The engine is finally in and no pics to show :(

 

It fits farly well in the 78Z frame. The shifter is exactly in the middle of the shifter hole and looks lined up with the rear end very well. The engine is a little lower than jermio's but it fits well. The main pully is about an 1/8th of an inch from the rack, i think i am going to raise it up another 1/8th for good clearance. before i installed i checked my heater core cuz i didnt know how difficult it was going to be to change it with the engine in the car or if i was going to have to sweat on some 90 degree fittings on the end. The engine ended up so low that it missed the fitting and there shouldnt be a problem.

 

The Camero tank does fit well in the rear, i didnt take out the spair tire well out...its smaller in the 78Z they used a expandable tire....actually dont know what they used in the earlier models...but it doesnt sag lower than the rear differential.
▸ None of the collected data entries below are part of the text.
(** X7. A body that decodes to [null], a boolean, a number or a non-empty
    string is enough for a first call not to return, wherever it stands in
    the list: the call raises and the cache stays unpopulated. *)
Theorem scalar_document_aborts_load (e : env) (i : nat) (u b : string)
    (v : pyvalue) :
  get_repos e !! i = Some u ->
  urlopen_at e i u = Opened (Body b) ->
  json_loads b = Some v ->
  refused_scalar v = true ->
  exists x, (load e process_start).1 = (Raise x, None).
Proof.
  intros Hi Hopen Hloads Hscalar. unfold process_start.
  destruct (load_first_outcome json_loads e) as [(x & t & Hrun)|(d & t & Hrun)].
  - exists x. by rewrite Hrun.
  - exfalso.
    destruct (load_ok_inv json_loads e d) as (vs & _ & Hall & Hupd).
    { by rewrite Hrun. }
    destruct (Hall i u Hi) as (b' & v' & Hopen' & Hloads' & Hv).
    assert (b' = b) as -> by congruence. assert (v' = v) as -> by congruence.
    destruct (update_all_ok_lookup vs ∅ d i v Hupd Hv) as (acc & r & Hok & _).
    destruct (dict_update_refused acc v Hscalar) as [x Hx]. congruence.
Qed.

(** X8. When every body decodes to an object and any two documents agree
    on the keys they share, the order of the URL list does not matter: a
    world that serves the same documents in another order gives the same
    result and the same cache. *)
Theorem compatible_documents_commute (e1 e2 : env)
    (docs1 docs2 : list (list (string * pyvalue))) :
  length docs1 = length (get_repos e1) ->
  (forall j u, get_repos e1 !! j = Some u ->
     exists b d, urlopen_at e1 j u = Opened (Body b)
                 /\ json_loads b = Some (PyDict d) /\ docs1 !! j = Some d) ->
  length docs2 = length (get_repos e2) ->
  (forall j u, get_repos e2 !! j = Some u ->
     exists b d, urlopen_at e2 j u = Opened (Body b)
                 /\ json_loads b = Some (PyDict d) /\ docs2 !! j = Some d) ->
  docs1 ≡ₚ docs2 ->
  (forall d d', d ∈ docs1 -> d' ∈ docs1 -> compatible d d') ->
  (load e1 process_start).1 = (load e2 process_start).1.
Proof.
  intros Hlen1 Hall1 Hlen2 Hall2 Hperm Hcompat. unfold process_start.
  rewrite (load_objects json_loads e1 docs1 Hlen1 Hall1).
  rewrite (load_objects json_loads e2 docs2 Hlen2 Hall2).
  unfold merge_in_order. by rewrite (merge_permutation docs1 docs2 Hperm Hcompat).
Qed.

(** X9. When every body decodes to an object, a key of the result has the
    value it has in the last document that holds it, and the result has no
    key that no document holds. *)
Theorem later_document_wins (e : env) (docs : list (list (string * pyvalue))) :
  length docs = length (get_repos e) ->
  (forall j u, get_repos e !! j = Some u ->
     exists b d, urlopen_at e j u = Opened (Body b)
                 /\ json_loads b = Some (PyDict d) /\ docs !! j = Some d) ->
  exists ret,
    (load e process_start).1.1 = Ok ret
    /\ forall key v,
         ret !! key = Some v
         <-> exists j doc,
               docs !! j = Some doc
               /\ as_mapping doc !! key = Some v
               /\ forall j' doc', j < j' -> docs !! j' = Some doc' ->
                    as_mapping doc' !! key = None.
Proof.
  intros Hlen Hall. exists (merge_in_order docs). unfold process_start.
  rewrite (load_objects json_loads e docs Hlen Hall). split; [done|].
  apply merge_in_order_lookup.
Qed.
I am just lengthing the straps and putting some good padding for the top of the tank. Almost think that expandable foam would work well...stuff they use for bath tubs???

 

What are people using for the power steering idler arm? I know that Hotrod lane wants $120.00 for a pollished idler arm. What is everyone else using...i was thinking of modifying the power steering pump and use it as an idler arm?

Next step is to wire this beast...whaaataa party!!!

 

What is required for 17" wheels?? Coilovers...what are they just smaller springs?

 

est time to finish "hopfully before april...west coast motorsport exhibition is comming soon..3 4 5 month down the road."